▸ Task statement:
Search the material below for lines containing the string "Require", and copy every one you find.

▸ Exercise inputs:
══════════

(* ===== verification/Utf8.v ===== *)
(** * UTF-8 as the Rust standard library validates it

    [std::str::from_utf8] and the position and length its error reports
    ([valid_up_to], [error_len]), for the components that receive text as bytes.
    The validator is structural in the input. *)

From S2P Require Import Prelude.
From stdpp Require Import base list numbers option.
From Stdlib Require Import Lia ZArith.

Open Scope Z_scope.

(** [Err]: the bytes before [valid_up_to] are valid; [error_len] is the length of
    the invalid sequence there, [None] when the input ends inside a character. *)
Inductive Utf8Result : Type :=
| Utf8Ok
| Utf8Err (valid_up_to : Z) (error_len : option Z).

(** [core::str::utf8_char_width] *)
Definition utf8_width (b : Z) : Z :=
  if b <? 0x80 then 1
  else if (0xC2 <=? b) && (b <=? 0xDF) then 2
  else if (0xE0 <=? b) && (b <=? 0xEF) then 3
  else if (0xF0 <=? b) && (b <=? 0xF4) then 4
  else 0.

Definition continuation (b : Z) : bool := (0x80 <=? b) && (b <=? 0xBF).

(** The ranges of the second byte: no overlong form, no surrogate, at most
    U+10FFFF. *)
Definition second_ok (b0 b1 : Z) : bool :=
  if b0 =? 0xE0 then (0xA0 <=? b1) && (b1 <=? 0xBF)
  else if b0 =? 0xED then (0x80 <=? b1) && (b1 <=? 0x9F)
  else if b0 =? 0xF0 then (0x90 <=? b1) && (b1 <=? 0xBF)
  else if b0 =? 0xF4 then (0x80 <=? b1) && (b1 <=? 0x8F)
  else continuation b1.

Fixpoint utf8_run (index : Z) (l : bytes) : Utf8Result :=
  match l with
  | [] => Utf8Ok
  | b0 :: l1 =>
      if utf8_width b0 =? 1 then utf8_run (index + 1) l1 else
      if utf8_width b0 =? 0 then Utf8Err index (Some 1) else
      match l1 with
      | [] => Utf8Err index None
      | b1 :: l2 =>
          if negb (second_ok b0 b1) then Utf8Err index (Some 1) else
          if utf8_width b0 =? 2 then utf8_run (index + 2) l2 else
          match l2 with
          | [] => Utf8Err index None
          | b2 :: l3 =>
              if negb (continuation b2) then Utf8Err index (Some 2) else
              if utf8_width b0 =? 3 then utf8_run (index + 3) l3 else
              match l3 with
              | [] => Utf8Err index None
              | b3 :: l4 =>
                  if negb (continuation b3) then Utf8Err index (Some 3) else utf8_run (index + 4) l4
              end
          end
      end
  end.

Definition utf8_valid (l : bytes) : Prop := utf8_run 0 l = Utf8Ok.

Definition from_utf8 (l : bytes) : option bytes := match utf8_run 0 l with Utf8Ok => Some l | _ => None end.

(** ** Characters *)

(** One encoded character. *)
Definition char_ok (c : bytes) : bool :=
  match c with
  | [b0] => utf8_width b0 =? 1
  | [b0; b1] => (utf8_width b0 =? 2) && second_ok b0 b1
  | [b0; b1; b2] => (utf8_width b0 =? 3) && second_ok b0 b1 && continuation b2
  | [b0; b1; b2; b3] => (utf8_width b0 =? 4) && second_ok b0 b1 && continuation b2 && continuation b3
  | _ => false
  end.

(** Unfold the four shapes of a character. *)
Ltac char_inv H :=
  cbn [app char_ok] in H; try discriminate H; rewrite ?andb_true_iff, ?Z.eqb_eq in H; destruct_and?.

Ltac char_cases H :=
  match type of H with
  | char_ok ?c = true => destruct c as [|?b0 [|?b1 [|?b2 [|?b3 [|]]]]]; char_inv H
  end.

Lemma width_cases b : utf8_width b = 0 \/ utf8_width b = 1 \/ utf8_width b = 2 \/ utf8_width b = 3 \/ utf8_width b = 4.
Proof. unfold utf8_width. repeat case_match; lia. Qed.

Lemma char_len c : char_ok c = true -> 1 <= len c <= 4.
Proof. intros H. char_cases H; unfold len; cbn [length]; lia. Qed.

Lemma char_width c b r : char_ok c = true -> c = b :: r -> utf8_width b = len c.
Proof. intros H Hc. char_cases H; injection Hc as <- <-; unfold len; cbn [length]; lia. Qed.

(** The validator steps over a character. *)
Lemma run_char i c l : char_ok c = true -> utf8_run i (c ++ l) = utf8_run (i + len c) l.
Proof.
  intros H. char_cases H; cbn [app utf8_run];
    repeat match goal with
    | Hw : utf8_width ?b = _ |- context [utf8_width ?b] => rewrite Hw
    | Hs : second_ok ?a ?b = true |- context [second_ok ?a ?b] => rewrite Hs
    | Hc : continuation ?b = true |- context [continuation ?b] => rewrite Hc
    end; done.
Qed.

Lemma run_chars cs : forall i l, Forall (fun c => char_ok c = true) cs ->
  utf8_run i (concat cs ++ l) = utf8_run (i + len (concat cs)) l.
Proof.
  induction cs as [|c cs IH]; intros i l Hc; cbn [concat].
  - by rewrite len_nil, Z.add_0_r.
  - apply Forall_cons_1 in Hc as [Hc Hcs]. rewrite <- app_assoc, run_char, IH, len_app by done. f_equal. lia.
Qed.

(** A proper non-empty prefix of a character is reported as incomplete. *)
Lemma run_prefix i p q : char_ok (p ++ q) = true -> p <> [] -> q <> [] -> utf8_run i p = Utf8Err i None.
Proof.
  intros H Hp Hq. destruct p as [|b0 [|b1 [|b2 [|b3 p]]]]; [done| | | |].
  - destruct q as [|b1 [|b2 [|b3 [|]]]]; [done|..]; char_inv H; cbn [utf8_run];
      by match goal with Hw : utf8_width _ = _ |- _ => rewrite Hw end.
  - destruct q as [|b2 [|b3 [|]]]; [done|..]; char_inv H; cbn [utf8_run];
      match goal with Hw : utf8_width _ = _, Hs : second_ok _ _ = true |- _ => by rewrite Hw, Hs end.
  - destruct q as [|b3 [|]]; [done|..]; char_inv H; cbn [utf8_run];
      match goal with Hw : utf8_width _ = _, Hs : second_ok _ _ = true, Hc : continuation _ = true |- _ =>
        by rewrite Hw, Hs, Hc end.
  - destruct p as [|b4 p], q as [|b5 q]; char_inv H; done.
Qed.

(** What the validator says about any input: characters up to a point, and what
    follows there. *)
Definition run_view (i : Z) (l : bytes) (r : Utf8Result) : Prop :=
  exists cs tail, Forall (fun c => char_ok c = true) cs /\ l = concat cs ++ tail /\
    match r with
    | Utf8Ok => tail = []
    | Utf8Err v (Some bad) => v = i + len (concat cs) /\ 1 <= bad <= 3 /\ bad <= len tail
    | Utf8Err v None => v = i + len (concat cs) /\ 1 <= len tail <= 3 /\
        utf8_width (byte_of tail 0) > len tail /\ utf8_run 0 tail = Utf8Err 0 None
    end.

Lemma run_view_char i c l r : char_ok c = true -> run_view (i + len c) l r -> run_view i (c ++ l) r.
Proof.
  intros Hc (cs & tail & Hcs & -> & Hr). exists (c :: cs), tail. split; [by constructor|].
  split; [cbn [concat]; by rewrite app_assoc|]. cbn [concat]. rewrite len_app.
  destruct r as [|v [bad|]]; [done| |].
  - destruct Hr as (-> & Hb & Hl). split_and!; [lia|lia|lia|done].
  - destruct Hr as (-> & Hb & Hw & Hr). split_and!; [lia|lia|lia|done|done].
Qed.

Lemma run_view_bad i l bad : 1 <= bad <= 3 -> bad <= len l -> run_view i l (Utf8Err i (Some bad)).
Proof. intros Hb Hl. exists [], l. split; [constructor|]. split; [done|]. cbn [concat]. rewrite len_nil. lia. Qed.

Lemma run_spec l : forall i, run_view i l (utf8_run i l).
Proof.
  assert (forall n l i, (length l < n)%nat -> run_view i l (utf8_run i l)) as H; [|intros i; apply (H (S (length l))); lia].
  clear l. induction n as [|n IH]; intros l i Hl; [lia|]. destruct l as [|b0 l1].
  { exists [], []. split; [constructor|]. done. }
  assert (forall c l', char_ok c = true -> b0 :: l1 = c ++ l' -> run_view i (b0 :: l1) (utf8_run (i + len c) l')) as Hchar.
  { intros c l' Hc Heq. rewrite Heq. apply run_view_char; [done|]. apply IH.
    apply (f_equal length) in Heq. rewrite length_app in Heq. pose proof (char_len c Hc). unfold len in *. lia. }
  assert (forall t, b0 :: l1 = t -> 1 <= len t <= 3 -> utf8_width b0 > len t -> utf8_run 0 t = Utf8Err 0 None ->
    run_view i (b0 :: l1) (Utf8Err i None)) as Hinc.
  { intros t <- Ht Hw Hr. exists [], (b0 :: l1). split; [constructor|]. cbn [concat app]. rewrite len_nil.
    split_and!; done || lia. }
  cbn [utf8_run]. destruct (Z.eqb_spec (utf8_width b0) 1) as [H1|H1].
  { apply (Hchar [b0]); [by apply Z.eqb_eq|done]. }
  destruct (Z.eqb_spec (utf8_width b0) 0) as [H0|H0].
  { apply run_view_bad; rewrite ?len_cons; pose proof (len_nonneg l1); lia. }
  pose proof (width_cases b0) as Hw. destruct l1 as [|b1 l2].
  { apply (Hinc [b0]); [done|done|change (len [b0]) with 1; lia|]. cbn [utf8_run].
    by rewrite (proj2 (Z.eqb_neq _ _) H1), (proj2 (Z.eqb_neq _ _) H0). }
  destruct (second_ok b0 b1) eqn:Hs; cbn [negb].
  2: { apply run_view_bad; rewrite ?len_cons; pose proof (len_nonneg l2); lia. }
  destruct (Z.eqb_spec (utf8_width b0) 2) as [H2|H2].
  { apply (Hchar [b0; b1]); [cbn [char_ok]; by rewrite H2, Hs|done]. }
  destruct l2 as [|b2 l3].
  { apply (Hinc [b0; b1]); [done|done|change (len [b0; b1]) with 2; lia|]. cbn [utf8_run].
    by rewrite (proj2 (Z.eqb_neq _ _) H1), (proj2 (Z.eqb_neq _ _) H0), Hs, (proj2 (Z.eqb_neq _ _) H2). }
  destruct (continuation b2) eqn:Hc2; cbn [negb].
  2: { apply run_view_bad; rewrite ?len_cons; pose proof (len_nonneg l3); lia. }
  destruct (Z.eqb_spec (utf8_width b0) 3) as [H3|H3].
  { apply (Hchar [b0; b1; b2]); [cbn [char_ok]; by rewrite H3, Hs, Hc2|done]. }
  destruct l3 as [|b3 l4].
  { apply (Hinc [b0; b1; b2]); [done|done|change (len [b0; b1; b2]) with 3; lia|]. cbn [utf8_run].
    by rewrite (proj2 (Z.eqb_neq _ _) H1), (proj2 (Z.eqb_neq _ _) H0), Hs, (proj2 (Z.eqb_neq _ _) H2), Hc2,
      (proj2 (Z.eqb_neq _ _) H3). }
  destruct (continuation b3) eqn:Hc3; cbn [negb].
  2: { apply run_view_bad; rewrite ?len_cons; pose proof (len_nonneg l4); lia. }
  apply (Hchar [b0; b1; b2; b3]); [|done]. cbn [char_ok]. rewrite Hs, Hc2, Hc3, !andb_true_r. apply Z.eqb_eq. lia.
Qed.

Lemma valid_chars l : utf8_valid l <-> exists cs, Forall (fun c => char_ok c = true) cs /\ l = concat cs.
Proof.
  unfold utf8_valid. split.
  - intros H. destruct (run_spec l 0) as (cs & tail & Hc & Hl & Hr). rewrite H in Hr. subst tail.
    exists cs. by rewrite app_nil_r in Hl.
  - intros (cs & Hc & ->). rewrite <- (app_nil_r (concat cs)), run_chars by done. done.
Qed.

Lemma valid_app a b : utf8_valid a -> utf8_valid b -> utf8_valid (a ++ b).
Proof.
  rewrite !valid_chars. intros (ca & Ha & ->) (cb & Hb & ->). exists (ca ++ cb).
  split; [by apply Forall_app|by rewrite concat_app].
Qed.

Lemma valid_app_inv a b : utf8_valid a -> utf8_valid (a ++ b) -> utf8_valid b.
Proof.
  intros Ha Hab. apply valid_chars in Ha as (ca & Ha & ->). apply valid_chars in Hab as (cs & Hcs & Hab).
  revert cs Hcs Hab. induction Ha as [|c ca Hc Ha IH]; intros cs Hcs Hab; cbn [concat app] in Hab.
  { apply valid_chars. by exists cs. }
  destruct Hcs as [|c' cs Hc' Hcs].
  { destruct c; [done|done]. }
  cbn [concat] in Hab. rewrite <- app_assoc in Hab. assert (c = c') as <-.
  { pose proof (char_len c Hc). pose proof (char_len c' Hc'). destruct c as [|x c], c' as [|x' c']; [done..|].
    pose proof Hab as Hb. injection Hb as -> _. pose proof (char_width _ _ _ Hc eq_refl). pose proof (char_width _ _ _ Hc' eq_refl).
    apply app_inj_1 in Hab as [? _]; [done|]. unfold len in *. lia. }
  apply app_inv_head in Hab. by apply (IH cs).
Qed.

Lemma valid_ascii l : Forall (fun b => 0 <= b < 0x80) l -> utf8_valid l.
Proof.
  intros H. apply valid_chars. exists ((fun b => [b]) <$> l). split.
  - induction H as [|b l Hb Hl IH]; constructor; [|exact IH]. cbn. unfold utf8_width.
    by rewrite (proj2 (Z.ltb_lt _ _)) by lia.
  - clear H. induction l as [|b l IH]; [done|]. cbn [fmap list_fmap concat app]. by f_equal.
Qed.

══════════

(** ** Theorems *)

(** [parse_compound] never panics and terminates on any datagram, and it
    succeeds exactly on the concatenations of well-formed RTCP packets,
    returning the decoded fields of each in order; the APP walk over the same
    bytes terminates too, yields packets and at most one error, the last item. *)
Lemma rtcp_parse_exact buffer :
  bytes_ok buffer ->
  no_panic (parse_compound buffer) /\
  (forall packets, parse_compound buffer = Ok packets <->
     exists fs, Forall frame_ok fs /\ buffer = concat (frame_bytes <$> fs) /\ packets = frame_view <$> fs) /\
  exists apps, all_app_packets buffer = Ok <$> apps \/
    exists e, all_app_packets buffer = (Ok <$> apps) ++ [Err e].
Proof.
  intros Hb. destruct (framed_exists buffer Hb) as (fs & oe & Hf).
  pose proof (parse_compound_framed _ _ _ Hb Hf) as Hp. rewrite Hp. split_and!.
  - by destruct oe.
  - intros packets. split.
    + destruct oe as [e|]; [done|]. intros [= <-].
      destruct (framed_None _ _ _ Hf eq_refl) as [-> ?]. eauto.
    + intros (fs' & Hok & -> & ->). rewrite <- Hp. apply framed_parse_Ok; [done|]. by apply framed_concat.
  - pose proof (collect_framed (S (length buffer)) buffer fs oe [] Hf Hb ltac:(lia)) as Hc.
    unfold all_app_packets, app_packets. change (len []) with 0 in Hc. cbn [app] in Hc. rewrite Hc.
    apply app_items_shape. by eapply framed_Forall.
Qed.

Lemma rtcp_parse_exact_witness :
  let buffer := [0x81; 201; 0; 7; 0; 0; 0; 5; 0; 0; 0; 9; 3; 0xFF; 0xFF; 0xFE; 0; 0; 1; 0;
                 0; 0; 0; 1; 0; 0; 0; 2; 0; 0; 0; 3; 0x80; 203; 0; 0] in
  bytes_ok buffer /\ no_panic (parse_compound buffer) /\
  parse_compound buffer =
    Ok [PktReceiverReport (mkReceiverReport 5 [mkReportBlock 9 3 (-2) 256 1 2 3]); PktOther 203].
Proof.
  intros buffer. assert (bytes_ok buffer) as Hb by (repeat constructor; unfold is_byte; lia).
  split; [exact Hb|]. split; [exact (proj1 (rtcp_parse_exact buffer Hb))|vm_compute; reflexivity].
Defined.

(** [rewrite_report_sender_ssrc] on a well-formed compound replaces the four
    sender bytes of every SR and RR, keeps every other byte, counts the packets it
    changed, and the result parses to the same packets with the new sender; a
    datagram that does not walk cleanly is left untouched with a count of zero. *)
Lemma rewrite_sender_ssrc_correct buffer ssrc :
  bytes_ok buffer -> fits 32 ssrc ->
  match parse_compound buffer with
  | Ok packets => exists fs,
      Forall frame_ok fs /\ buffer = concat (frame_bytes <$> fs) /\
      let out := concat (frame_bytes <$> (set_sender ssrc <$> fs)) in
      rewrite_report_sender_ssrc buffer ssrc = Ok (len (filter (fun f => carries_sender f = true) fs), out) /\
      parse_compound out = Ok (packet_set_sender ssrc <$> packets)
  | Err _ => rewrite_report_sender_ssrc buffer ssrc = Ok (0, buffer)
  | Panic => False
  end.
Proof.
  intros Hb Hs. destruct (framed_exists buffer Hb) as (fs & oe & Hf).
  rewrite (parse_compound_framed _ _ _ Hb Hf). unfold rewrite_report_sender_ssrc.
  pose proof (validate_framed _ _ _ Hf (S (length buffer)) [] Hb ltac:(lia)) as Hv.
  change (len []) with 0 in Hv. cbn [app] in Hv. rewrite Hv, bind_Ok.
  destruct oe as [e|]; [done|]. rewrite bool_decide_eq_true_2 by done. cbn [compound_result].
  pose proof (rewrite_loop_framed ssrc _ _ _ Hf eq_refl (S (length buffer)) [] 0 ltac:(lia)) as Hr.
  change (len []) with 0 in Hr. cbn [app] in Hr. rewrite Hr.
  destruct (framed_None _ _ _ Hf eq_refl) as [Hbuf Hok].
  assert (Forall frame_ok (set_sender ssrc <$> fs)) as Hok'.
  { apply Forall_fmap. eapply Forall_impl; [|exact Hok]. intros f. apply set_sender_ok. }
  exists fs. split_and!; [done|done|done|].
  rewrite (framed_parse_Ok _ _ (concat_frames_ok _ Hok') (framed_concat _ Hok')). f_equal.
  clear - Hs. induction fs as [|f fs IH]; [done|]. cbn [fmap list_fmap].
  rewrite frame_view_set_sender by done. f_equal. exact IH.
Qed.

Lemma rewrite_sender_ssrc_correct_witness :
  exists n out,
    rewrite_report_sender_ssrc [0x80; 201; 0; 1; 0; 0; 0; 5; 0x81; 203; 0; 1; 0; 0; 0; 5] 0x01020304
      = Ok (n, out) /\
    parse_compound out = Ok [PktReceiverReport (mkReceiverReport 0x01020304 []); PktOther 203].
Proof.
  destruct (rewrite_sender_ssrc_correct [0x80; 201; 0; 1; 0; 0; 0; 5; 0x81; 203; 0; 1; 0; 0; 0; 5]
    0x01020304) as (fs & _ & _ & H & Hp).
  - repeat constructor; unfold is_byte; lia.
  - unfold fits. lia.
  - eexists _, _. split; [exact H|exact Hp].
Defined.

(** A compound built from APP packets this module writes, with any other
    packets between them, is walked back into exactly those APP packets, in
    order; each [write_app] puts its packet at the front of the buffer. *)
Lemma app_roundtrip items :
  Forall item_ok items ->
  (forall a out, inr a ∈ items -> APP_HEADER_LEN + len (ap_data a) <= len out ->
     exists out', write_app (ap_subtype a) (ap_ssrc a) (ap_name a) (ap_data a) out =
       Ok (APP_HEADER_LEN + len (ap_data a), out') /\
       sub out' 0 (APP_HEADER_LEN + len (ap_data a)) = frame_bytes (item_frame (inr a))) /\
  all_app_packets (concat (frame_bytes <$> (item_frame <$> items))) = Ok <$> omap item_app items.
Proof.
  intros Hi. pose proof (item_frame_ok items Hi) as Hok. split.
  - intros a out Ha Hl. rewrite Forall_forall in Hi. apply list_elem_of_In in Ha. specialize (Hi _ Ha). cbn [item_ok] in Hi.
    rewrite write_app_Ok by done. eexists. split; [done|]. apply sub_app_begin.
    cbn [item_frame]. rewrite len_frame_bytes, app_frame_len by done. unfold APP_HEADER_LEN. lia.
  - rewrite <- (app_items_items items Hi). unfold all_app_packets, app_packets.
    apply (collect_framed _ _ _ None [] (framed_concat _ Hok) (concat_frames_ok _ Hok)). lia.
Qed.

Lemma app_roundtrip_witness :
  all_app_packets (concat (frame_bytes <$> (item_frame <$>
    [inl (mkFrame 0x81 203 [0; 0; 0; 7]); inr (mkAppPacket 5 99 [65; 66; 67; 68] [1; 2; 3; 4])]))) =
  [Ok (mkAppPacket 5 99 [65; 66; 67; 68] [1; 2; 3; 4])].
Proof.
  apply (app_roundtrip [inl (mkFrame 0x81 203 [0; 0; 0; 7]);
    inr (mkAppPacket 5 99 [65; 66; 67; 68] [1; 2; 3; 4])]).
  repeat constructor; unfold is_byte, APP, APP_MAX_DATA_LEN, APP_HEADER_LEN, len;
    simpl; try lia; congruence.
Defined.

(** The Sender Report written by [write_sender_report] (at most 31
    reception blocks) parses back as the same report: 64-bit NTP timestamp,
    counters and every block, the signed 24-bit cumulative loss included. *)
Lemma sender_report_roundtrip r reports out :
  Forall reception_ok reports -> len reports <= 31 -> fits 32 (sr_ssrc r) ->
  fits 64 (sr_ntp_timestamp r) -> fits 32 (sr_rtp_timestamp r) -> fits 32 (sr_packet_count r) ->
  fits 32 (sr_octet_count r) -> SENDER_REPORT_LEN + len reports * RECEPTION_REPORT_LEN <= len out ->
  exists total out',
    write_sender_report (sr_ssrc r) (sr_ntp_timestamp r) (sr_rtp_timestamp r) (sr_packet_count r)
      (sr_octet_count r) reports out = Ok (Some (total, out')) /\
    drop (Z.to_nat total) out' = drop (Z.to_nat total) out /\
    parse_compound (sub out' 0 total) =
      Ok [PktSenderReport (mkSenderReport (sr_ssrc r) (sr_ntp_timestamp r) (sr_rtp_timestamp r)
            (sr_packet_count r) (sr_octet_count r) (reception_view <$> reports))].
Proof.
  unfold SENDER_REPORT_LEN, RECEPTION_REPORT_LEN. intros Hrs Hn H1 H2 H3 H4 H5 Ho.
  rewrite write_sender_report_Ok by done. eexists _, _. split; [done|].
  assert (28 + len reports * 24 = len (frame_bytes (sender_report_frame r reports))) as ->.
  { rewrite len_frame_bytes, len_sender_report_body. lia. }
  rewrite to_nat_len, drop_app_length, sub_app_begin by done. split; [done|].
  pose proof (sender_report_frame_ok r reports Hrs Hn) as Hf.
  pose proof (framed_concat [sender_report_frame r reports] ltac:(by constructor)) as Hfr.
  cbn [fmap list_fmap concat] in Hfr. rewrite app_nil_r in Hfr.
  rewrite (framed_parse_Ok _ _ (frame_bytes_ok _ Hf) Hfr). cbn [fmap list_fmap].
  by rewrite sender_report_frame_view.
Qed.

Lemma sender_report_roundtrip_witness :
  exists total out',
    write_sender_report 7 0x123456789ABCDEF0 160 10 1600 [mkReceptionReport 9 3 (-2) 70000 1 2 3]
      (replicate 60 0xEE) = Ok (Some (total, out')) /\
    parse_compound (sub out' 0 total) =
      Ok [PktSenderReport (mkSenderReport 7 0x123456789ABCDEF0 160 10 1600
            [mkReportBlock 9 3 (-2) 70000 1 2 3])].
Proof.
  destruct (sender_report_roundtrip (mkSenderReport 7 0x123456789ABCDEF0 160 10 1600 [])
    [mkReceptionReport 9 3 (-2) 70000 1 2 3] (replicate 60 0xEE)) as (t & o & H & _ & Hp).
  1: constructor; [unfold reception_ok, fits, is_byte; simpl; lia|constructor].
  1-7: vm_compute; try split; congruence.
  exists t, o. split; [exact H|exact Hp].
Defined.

══════════

▸ Task solution:
From S2P Require Import Prelude.
From stdpp Require Import base list numbers option.
From Stdlib Require Import Lia ZArith.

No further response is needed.